The full Nullstellensatz can also be proved directly from Zariski's lemma without employing the Rabinowitsch trick. Here is a sketch of a proof using this lemma.

Let $A = K[X_1, \ldots, X_n]$ for algebraically closed field K, and let J be an ideal of A and $V=\mathrm{V}(J)$ be the common zeros of J in $K^n$. Recall that $\mathrm{I}(V)$ is radical, and therefore $\sqrt{J} \subseteq \mathrm{I}(V)$, where $\mathrm{I}(V)$ is the ideal of polynomials in A vanishing on V. To show the opposite inclusion, let $f \not\in \sqrt{J}$. Then $f \not\in \mathfrak{p}$ for some prime ideal $\mathfrak{p} \supseteq J$ in A. Let $R = (A/\mathfrak{p}) [1/\bar{f}]$, where $\bar{f}$is the image of f under the natural map $A \to A/\mathfrak{p}$, and $\mathfrak{m}$ be a maximal ideal in R. By Zariski's lemma, $R/\mathfrak{m}$ is a finite extension of K, and thus, is K since K is algebraically closed. Let $x_i$ be the images of $X_i$ under the natural map $A \to A/\mathfrak{p}\to R \to R/\mathfrak{m}\cong K$. It follows that, by construction, $x = (x_1, \ldots, x_n) \in V$ but $f(x) \ne 0$, so $f \notin \mathrm{I}(V)$.

===Using resultants===
The following constructive proof of the weak form is one of the oldest proofs (the strong form results from the Rabinowitsch trick, which is also constructive).

The resultant of two polynomials depending on a variable x and other variables is a polynomial in the other variables that is in the ideal generated by the two polynomials, and has the following properties: if one of the polynomials is monic in x, every zero (in the other variables) of the resultant may be extended into a common zero of the two polynomials.

The proof is as follows.

If the ideal is principal, generated by a non-constant polynomial p that depends on x, one chooses arbitrary values for the other variables. The fundamental theorem of algebra asserts that this choice can be extended to a zero of p.

In the case of several polynomials $p_1,\ldots, p_n,$ a linear change of variables allows to suppose that $p_1$ is monic in the first variable x. Then, one introduces $n-1$ new variables $u_2, \ldots, u_n,$ and one considers the resultant
$R=\operatorname{Res}_x(p_1,u_2p_2+\cdots +u_np_n).$

As R is in the ideal generated by $p_1,\ldots, p_n,$ the same is true for the coefficients in R of the monomials in $u_2, \ldots, u_n.$ So, if 1 is in the ideal generated by these coefficients, it is also in the ideal generated by $p_1,\ldots, p_n.$ On the other hand, if these coefficients have a common zero, this zero can be extended to a common zero of $p_1,\ldots, p_n,$ by the above property of the resultant.

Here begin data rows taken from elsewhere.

(** X15. Adding to the cart accumulates.  For a customer and a food
    item that exist, over a cart whose ids and (customer, item) pairs are
    unique, with the driver working and the resulting quantity within the
    INT range, POST /api/users/cart answers 200 [Item added to cart];
    afterwards the quantity of that item in that customer's cart is the
    quantity before plus the amount sent (1 when the body has none),
    every other quantity of every cart is as before, ids and pairs are
    still unique, and no other table has changed.  The amount is not
    validated: the statement holds for zero and for negative amounts. *)
Theorem cart_add_accumulates (fl : faults) (u : user) (food : Z)
    (q : option Z) (d : db) :
  u_user_type u = customer ->
  fl SelectCartEntry = None -> fl UpdateCartEntry = None ->
  fl InsertCartEntry = None ->
  In (u_id u) (map u_id (users d)) -> In food (map fi_id (food_items d)) ->
  NoDup (map ci_id (cart_items d)) -> NoDup (map cart_key (cart_items d)) ->
  Cart.in_int (u_id u) = true -> Cart.in_int food = true ->
  let amount := match q with Some n => n | None => 1 end in
  Cart.in_int (Cart.quantity_of (u_id u) food d + amount) = true ->
  let d' := store (snd (post_cart fl u food q (initial d))) in
  fst (post_cart fl u food q (initial d))
  = inl {| rp_status := 200; rp_success := true;
           rp_message := "Item added to cart" |}
  /\ (forall c f,
        Cart.quantity_of c f d'
        = Cart.quantity_of c f d
          + (if (c =? u_id u) && (f =? food) then amount else 0))
  /\ NoDup (map ci_id (cart_items d'))
  /\ NoDup (map cart_key (cart_items d'))
  /\ (users d', restaurants d', food_items d', orders d', order_items d')
     = (users d, restaurants d, food_items d, orders d, order_items d).
Proof.
  intros Hc F1 F2 F3 Hu Hf Hnd Hk Ru Rf amount Rq d'. subst amount.
  assert (Hrun := add_to_cart_run fl u food q d F1 F2 F3 Hu Hf Hnd Hk
                    Ru Rf Rq).
  assert (Hpost : post_cart fl u food q (initial d)
                  = (inl {| rp_status := 200; rp_success := true;
                            rp_message := "Item added to cart" |},
                     snd (add_to_cart fl u food q (initial d)))).
  { unfold post_cart, guarded. rewrite Hc. cbn [existsb user_type_eqb orb negb].
    unfold handled. now rewrite Hrun. }
  assert (Hd' : d' = store (snd (add_to_cart fl u food q (initial d))))
    by (unfold d'; now rewrite Hpost).
  rewrite Hpost. cbn [fst]. rewrite Hrun in Hd'. cbn [snd store initial] in Hd'.
  split; [reflexivity |]. rewrite Hd'. clear Hd' Hpost Hrun d'.
  destruct (Cart.entry_of (u_id u) food d) as [|entry rest] eqn:E.
  - refine (conj _ (conj _ (conj _ eq_refl))).
    + intros c f. unfold Cart.quantity_of, Cart.entry_of.
      cbn [cart_items set_cart_items].
      rewrite filter_app, map_app, Zsum_app. f_equal.
      cbn [filter ci_customer_id ci_food_item_id].
      rewrite (Z.eqb_sym (u_id u) c), (Z.eqb_sym food f).
      destruct ((c =? u_id u) && (f =? food)); cbn; unfold Zsum; cbn; lia.
    + cbn [cart_items set_cart_items]. rewrite map_app. cbn [map ci_id].
      apply NoDup_app; [exact Hnd | repeat constructor; intros [] |].
      intros x Hx [<- | []]. now apply (cart_next_id_fresh (cart_items d)).
    + cbn [cart_items set_cart_items]. rewrite map_app.
      cbn [map]. unfold cart_key at 2. cbn [ci_customer_id ci_food_item_id].
      apply NoDup_app; [exact Hk | repeat constructor; intros [] |].
      intros x Hx [<- | []]. apply in_map_iff in Hx as (ci & Hk' & Hin).
      unfold cart_key in Hk'. injection Hk' as H1 H2.
      assert (Hin' : In ci (Cart.entry_of (u_id u) food d)).
      { apply filter_In. split; [exact Hin |].
        apply andb_true_iff. split; lia. }
      rewrite E in Hin'. contradiction.
  - destruct (entry_of_head _ _ _ _ _ E) as (Hin & Ec & Ef).
    refine (conj _ (conj _ (conj _ eq_refl))).
    + intros c f. unfold Cart.quantity_of, Cart.entry_of.
      cbn [cart_items set_cart_items].
      rewrite (cart_bumped_quantity _ entry c f _ Hnd Hin), Ec, Ef.
      now rewrite (Z.eqb_sym (u_id u) c), (Z.eqb_sym food f).
    + cbn [cart_items set_cart_items]. rewrite map_map.
      erewrite map_ext; [exact Hnd |]. intros a.
      apply (cart_bumped_key _ (ci_id entry) a).
    + cbn [cart_items set_cart_items]. rewrite map_map.
      erewrite map_ext; [exact Hk |]. intros a. unfold cart_key.
      destruct (cart_bumped_key (match q with Some n => n | None => 1 end)
                  (ci_id entry) a) as (_ & -> & ->).
      reflexivity.
Qed.
(** * Ising spin model (spin.py): shallow embedding and verified properties

    The development follows the layout of [spin.py]:
    - [Node]: a spin-carrying vertex ([seth], [setJn], [switchSpin], [getE]);
    - [Model]: the node dictionary together with the edge list [Js] and the
      field list [hs], built by [Model_init];
    - [update]: one stochastic sweep;
    - [modelE]: [I] sweeps followed by the Hamiltonian;
    - [modelSpin]: the '+' / '-' read-out.

    Modelling conventions.
    - Python integers are [Z].
    - The node dictionary is an insertion-ordered association list
      ([dict]): Python dictionaries iterate in insertion order and
      [modelSpin] depends on it.  A failed subscript raises [KeyError].
    - A finite Python float is the real number it denotes ([T] and the
      value of [random.random()] are reals).  The floating-point operations
      behind [math.exp(2*E/T)] (conversion of an integer, division,
      [math.exp]) are operations of an interface [Floats]: they round, can
      produce an infinity and can raise [OverflowError]; the interface fixes
      only what every IEEE-754 double arithmetic guarantees.  Division by
      zero raises [ZeroDivisionError].
    - The module-level generator [random] is an oracle indexed by the number
      of calls made so far ([Random]); a program state carries that call
      counter next to the dictionary. *)

From Stdlib Require Import ZArith List Bool Lia Reals Lra Ascii FinFun.
From Stdlib Require String.
Import String.StringSyntax.
Bind Scope string_scope with String.string.
Import ListNotations.
Open Scope Z_scope.

(** ** Exceptions and the error monad *)

Inductive exn : Type :=
| KeyError (k : Z)
| ZeroDivisionError
| ValueError
| OverflowError.

Inductive result (A : Type) : Type :=
| Ok (a : A)
| Raise (e : exn).

Arguments Ok {A} a.
Arguments Raise {A} e.

Definition bind {A B : Type} (m : result A) (f : A -> result B) : result B :=
  match m with
  | Ok a => f a
  | Raise e => Raise e
  end.

Notation "x <- m ;; k" := (bind m (fun x => k))
  (at level 61, m at next level, right associativity).

(** [for x in xs: acc = body(acc, x)], stopping at the first exception. *)
Fixpoint for_each {A S : Type} (body : S -> A -> result S) (xs : list A) (acc : S)
  : result S :=
  match xs with
  | [] => Ok acc
  | x :: xs' => acc' <- body acc x ;; for_each body xs' acc'
  end.

(** [for i in range(n): st = body(st)] where the body ignores [i]. *)
Fixpoint repeat_n {S : Type} (n : nat) (body : S -> result S) (st : S) : result S :=
  match n with
  | O => Ok st
  | Datatypes.S n' => st' <- body st ;; repeat_n n' body st'
  end.

(** ** class Node *)

Record Node : Type := mkNode {
  spin : Z;               (* self.spin *)
  h : Z;                  (* self.h *)
  Jn : list (Z * Z)       (* self.Jn: (neighbour, weight) pairs *)
}.

Definition seth (self : Node) (w : Z) : Node :=
  {| spin := spin self; h := w; Jn := Jn self |}.

Definition geth (self : Node) : Z := h self.

Definition setJn (self : Node) (p : Z * Z) : Node :=
  {| spin := spin self; h := h self; Jn := Jn self ++ [p] |}.

Definition getJn (self : Node) : list (Z * Z) := Jn self.

Definition switchSpin (self : Node) : Node :=
  {| spin := - spin self; h := h self; Jn := Jn self |}.

Definition getSpin (self : Node) : Z := spin self.

(** ** The node dictionary *)

Definition dict : Type := list (Z * Node).

Fixpoint dict_get (d : dict) (k : Z) : option Node :=
  match d with
  | [] => None
  | (k', v) :: d' => if k' =? k then Some v else dict_get d' k
  end.

(** [d[k] = v]: overwrite in place when the key exists, append otherwise. *)
Fixpoint dict_set (d : dict) (k : Z) (v : Node) : dict :=
  match d with
  | [] => [(k, v)]
  | (k', v') :: d' =>
      if k' =? k then (k', v) :: d' else (k', v') :: dict_set d' k v
  end.

Definition dict_keys (d : dict) : list Z := map fst d.

(** [d[k]] as an expression. *)
Definition getitem (d : dict) (k : Z) : result Node :=
  match dict_get d k with
  | Some v => Ok v
  | None => Raise (KeyError k)
  end.

(** [nodes[k].method(...)] for a mutating method: the object stored under
    [k] is replaced by its new value. *)
Definition call_on (d : dict) (k : Z) (method : Node -> Node) : result dict :=
  nd <- getitem d k ;; Ok (dict_set d k (method nd)).

(** ** Node.getE *)

Definition getE_step (self : Node) (nodes : dict) (E : Z) (i : Z * Z) : result Z :=
  other <- getitem nodes (fst i) ;;
  Ok (E + (geth self * getSpin self + snd i * getSpin self * getSpin other)).

Definition getE (self : Node) (nodes : dict) : result Z :=
  E <- for_each (getE_step self nodes) (getJn self) 0 ;;
  Ok (- E).

(** ** The random source *)

Record Random : Type := mkRandom {
  choice_at : nat -> bool;     (* which element random.choice picks *)
  randint_at : nat -> Z;       (* raw integer behind random.randint *)
  random_at : nat -> R;        (* value of random.random() *)
  random_at_range : forall k, (0 <= random_at k < 1)%R
}.

(** [random.choice((-1, 1))] at call number [c]. *)
Definition choice_pm (rng : Random) (c : nat) : Z :=
  if choice_at rng c then 1 else -1.

(** [random.randint(a, b)] at call number [c]: an integer [N] with
    [a <= N <= b]; [ValueError] on an empty range. *)
Definition randint (rng : Random) (c : nat) (a b : Z) : result Z :=
  if b <? a then Raise ValueError
  else Ok (a + randint_at rng c mod (b - a + 1)).

(** [random.random()] at call number [c]. *)
Definition random (rng : Random) (c : nat) : R := random_at rng c.

(** A program state: the node dictionary and the number of calls made to
    the random source so far. *)
Definition state : Type := (dict * nat)%type.

(** [Node()] *)
Definition Node_init (rng : Random) (c : nat) : Node * nat :=
  ({| spin := choice_pm rng c; h := 0; Jn := [] |}, Datatypes.S c).

(** ** class Model *)

Record Model : Type := mkModel {
  nodes : dict;                (* self.nodes *)
  Js : list (Z * Z * Z);       (* self.Js *)
  hs : list (Z * Z)            (* self.hs *)
}.

Definition getNodes (m : Model) : dict := nodes m.
Definition getJs (m : Model) : list (Z * Z * Z) := Js m.
Definition geths (m : Model) : list (Z * Z) := hs m.

(** First loop of [Model.__init__]: [self.nodes[n] = Node()]. *)
Definition create_node (rng : Random) (st : state) (n : Z) : result state :=
  let '(d, c) := st in
  let '(nd, c') := Node_init rng c in
  Ok (dict_set d n nd, c').

(** [range(n)] *)
Definition range (n : Z) : list Z := map Z.of_nat (seq 0 (Z.to_nat n)).

(** Body of the second loop of [Model.__init__]. *)
Definition add_weight (m : Model) (w : Z * Z * Z) : result Model :=
  let '(w0, w1, w2) := w in
  if negb (w0 =? w1) then
    d1 <- call_on (nodes m) w0 (fun nd => setJn nd (w1, w2)) ;;
    d2 <- call_on d1 w1 (fun nd => setJn nd (w0, w2)) ;;
    Ok {| nodes := d2; Js := Js m ++ [(w0, w1, w2)]; hs := hs m |}
  else if w0 =? w1 then
    d1 <- call_on (nodes m) w0 (fun nd => seth nd w2) ;;
    Ok {| nodes := d1; Js := Js m; hs := hs m ++ [(w0, w2)] |}
  else Ok m.

(** [Model(node_qty, weights)], started at call number [c]. *)
Definition Model_init (rng : Random) (node_qty : Z) (weights : list (Z * Z * Z))
  (c : nat) : result (Model * nat) :=
  st <- for_each (create_node rng) (range node_qty) ([], c) ;;
  m <- for_each add_weight weights {| nodes := fst st; Js := []; hs := [] |} ;;
  Ok (m, snd st).

(** ** update: one sweep *)

(** *** Floating point

    The value of a float expression: a finite double, seen as the real it
    denotes, or an infinity.  (No NaN arises from the operations below on
    finite operands.) *)
Inductive fval : Type :=
| Fin (x : R)
| PInf
| NInf.

Definition nonpos (v : fval) : Prop :=
  match v with Fin q => (q <= 0)%R | NInf => True | PInf => False end.

Definition nonneg (v : fval) : Prop :=
  match v with Fin q => (0 <= q)%R | PInf => True | NInf => False end.

Definition at_least_one (v : fval) : Prop :=
  match v with Fin q => (1 <= q)%R | PInf => True | NInf => False end.

(** The largest finite double, [sys.float_info.max], as an integer. *)
Definition DBL_MAX : Z := 2 ^ 1024 - 2 ^ 971.

(** The double arithmetic the program runs on.
    - [float_of_int n]: the conversion [float(n)] that [n / T] performs on
      its integer operand; [None] stands for [OverflowError].
    - [fdiv x T]: the quotient [x / T] of two finite doubles, [T <> 0].
    - [fexp v]: [math.exp(v)]; [None] stands for [OverflowError].
    The laws hold of IEEE-754 doubles with round-to-nearest and of any
    [exp] that rounds to a neighbouring double. *)
Record Floats : Type := mkFloats {
  float_of_int : Z -> option R;
  fdiv : R -> R -> fval;
  fexp : fval -> option fval;
  float_of_int_overflow : forall n, 2 ^ 1024 <= Z.abs n -> float_of_int n = None;
  float_of_int_in_range : forall n, Z.abs n <= DBL_MAX -> exists x, float_of_int n = Some x;
  float_of_int_sign : forall n x, float_of_int n = Some x ->
                                  (n <= 0 -> (x <= 0)%R) /\ (0 <= n -> (0 <= x)%R);
  fdiv_zero : forall T, T <> 0%R -> fdiv 0 T = Fin 0;
  fdiv_pos : forall x T, (x <= 0)%R -> (0 < T)%R -> nonpos (fdiv x T);
  fdiv_neg : forall x T, (x <= 0)%R -> (T < 0)%R -> nonneg (fdiv x T);
  fexp_zero : fexp (Fin 0) = Some (Fin 1);
  fexp_nonpos : forall v, nonpos v -> exists p, fexp v = Some (Fin p) /\ (0 <= p <= 1)%R;
  fexp_nonneg : forall v p, nonneg v -> fexp v = Some p -> at_least_one p
}.

(** [r < p] for a finite [r]. *)
Definition below (r : R) (p : fval) : bool :=
  match p with
  | Fin q => if Rlt_dec r q then true else false
  | PInf => true
  | NInf => false
  end.

(** [math.exp(2*E/T)]: the integer [2*E] is converted first, then divided by
    [T], then [math.exp] is applied. *)
Definition boltzmann (fl : Floats) (E : Z) (T : R) : result fval :=
  match float_of_int fl (2 * E) with
  | None => Raise OverflowError
  | Some x =>
      if Req_dec_T T 0 then Raise ZeroDivisionError
      else match fexp fl (fdiv fl x T) with
           | None => Raise OverflowError
           | Some p => Ok p
           end
  end.

(** One iteration of the loop of [update]. *)
Definition trial (fl : Floats) (rng : Random) (node_qty : Z) (T : R) (st : state)
  : result state :=
  let '(d, c) := st in
  n <- randint rng c 0 (node_qty - 1) ;;
  let c := Datatypes.S c in
  self <- getitem d n ;;
  E <- getE self d ;;
  if 0 <? E then
    d' <- call_on d n switchSpin ;; Ok (d', c)
  else if E <=? 0 then
    let r := random rng c in
    let c := Datatypes.S c in
    p <- boltzmann fl E T ;;
    if below r p then
      d' <- call_on d n switchSpin ;; Ok (d', c)
    else Ok (d, c)
  else Ok (d, c).

Definition update (fl : Floats) (rng : Random) (node_qty : Z) (T : R) (st : state)
  : result state :=
  repeat_n (Z.to_nat node_qty) (trial fl rng node_qty T) st.

(** ** modelE *)

Definition edge_step (d : dict) (mE : Z) (w : Z * Z * Z) : result Z :=
  let '(w0, w1, w2) := w in
  a <- getitem d w0 ;;
  b <- getitem d w1 ;;
  Ok (mE + getSpin a * getSpin b * w2).

Definition field_step (d : dict) (mE : Z) (w : Z * Z) : result Z :=
  a <- getitem d (fst w) ;;
  Ok (mE + getSpin a * snd w).

Definition modelE (fl : Floats) (rng : Random) (model : Model) (node_qty : Z) (I : Z)
  (T : R) (st : state) : result (Z * state) :=
  st' <- repeat_n (Z.to_nat I) (update fl rng node_qty T) st ;;
  mE <- for_each (edge_step (fst st')) (getJs model) 0 ;;
  mE <- for_each (field_step (fst st')) (geths model) mE ;;
  Ok (- mE, st').

(** ** modelSpin *)

Definition plus : ascii := "+"%char.
Definition minus : ascii := "-"%char.

Definition modelSpin (d : dict) : result (list ascii) :=
  st <- for_each (fun acc e => nd <- getitem d e ;; Ok (acc ++ [getSpin nd]))
                 (dict_keys d) [] ;;
  Ok (map (fun x => if 0 <? x then plus else minus) st).

(** ** Specification-side definitions *)

(** The symbol [modelSpin] prints for a spin value. *)
Definition symbol (x : Z) : ascii := if 0 <? x then plus else minus.

Definition zsum (l : list Z) : Z := fold_right Z.add 0 l.

(** Spin stored under key [k] (0 when the key is absent). *)
Definition spin_of (d : dict) (k : Z) : Z :=
  match dict_get d k with
  | Some nd => spin nd
  | None => 0
  end.

(** Local energy as the specification words it: the negated sum, over the
    coupling list, of [field*spin + weight*spin*neighbourSpin]. *)
Definition local_energy_spec (self : Node) (d : dict) : Z :=
  - zsum (map (fun p => h self * spin self + snd p * spin self * spin_of d (fst p))
              (Jn self)).

(** Total energy as the specification words it. *)
Definition total_energy_spec (edges : list (Z * Z * Z)) (fields : list (Z * Z))
  (d : dict) : Z :=
  - (zsum (map (fun e => spin_of d (fst (fst e)) * spin_of d (snd (fst e)) * snd e) edges)
     + zsum (map (fun f => spin_of d (fst f) * snd f) fields)).

(** Effect of one input triple on the node stored under key [k]. *)
Definition apply_weight (k : Z) (nd : Node) (w : Z * Z * Z) : Node :=
  let '(w0, w1, w2) := w in
  if w0 =? w1 then
    if w0 =? k then seth nd w2 else nd
  else
    let nd1 := if w0 =? k then setJn nd (w1, w2) else nd in
    if w1 =? k then setJn nd1 (w0, w2) else nd1.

This proves the weak Nullstellensatz by induction on the number of variables.

=== Using Gröbner bases ===

A Gröbner basis is an algorithmic concept that was introduced in 1973 by Bruno Buchberger. It is presently fundamental in computational geometry. A Gröbner basis is a special generating set of an ideal from which most properties of the ideal can easily be extracted. Those that are related to the Nullstellensatz are the following:
- An ideal contains 1 if and only if its reduced Gröbner basis (for any monomial ordering) is 1.
- The number of the common zeros of the polynomials in a Gröbner basis is strongly related to the number of monomials that are irreducibles by the basis. Namely, the number of common zeros is infinite if and only if the same is true for the irreducible monomials; if the two numbers are finite, the number of irreducible monomials equals the numbers of zeros (in an algebraically closed field), counted with multiplicities.
- With a lexicographic monomial order, the common zeros can be computed by solving iteratively univariate polynomials (this is not used in practice since one knows better algorithms).
- Strong Nullstellensatz: a power of p belongs to an ideal I if and only the saturation of I by p produces the Gröbner basis 1. Thus, the strong Nullstellensatz results almost immediately from the definition of the saturation.

== Generalizations ==
The Nullstellensatz is subsumed by a systematic development of the theory of Jacobson rings, which are those rings in which every radical ideal is an intersection of maximal ideals. Given Zariski's lemma, proving the Nullstellensatz amounts to showing that if k is a field, then every finitely generated k-algebra R (necessarily of the form $R = k[t_1,\cdots,t_n]/I$) is Jacobson. More generally, one has the following theorem:

 Let $R$ be a Jacobson ring. If $S$ is a finitely generated R-algebra, then $S$ is a Jacobson ring. Furthermore, if $\mathfrak{n}\subseteq S$ is a maximal ideal, then $\mathfrak{m} := \mathfrak{n} \cap R$ is a maximal ideal of $R$, and $S/\mathfrak{n}$ is a finite extension of $R/\mathfrak{m}$.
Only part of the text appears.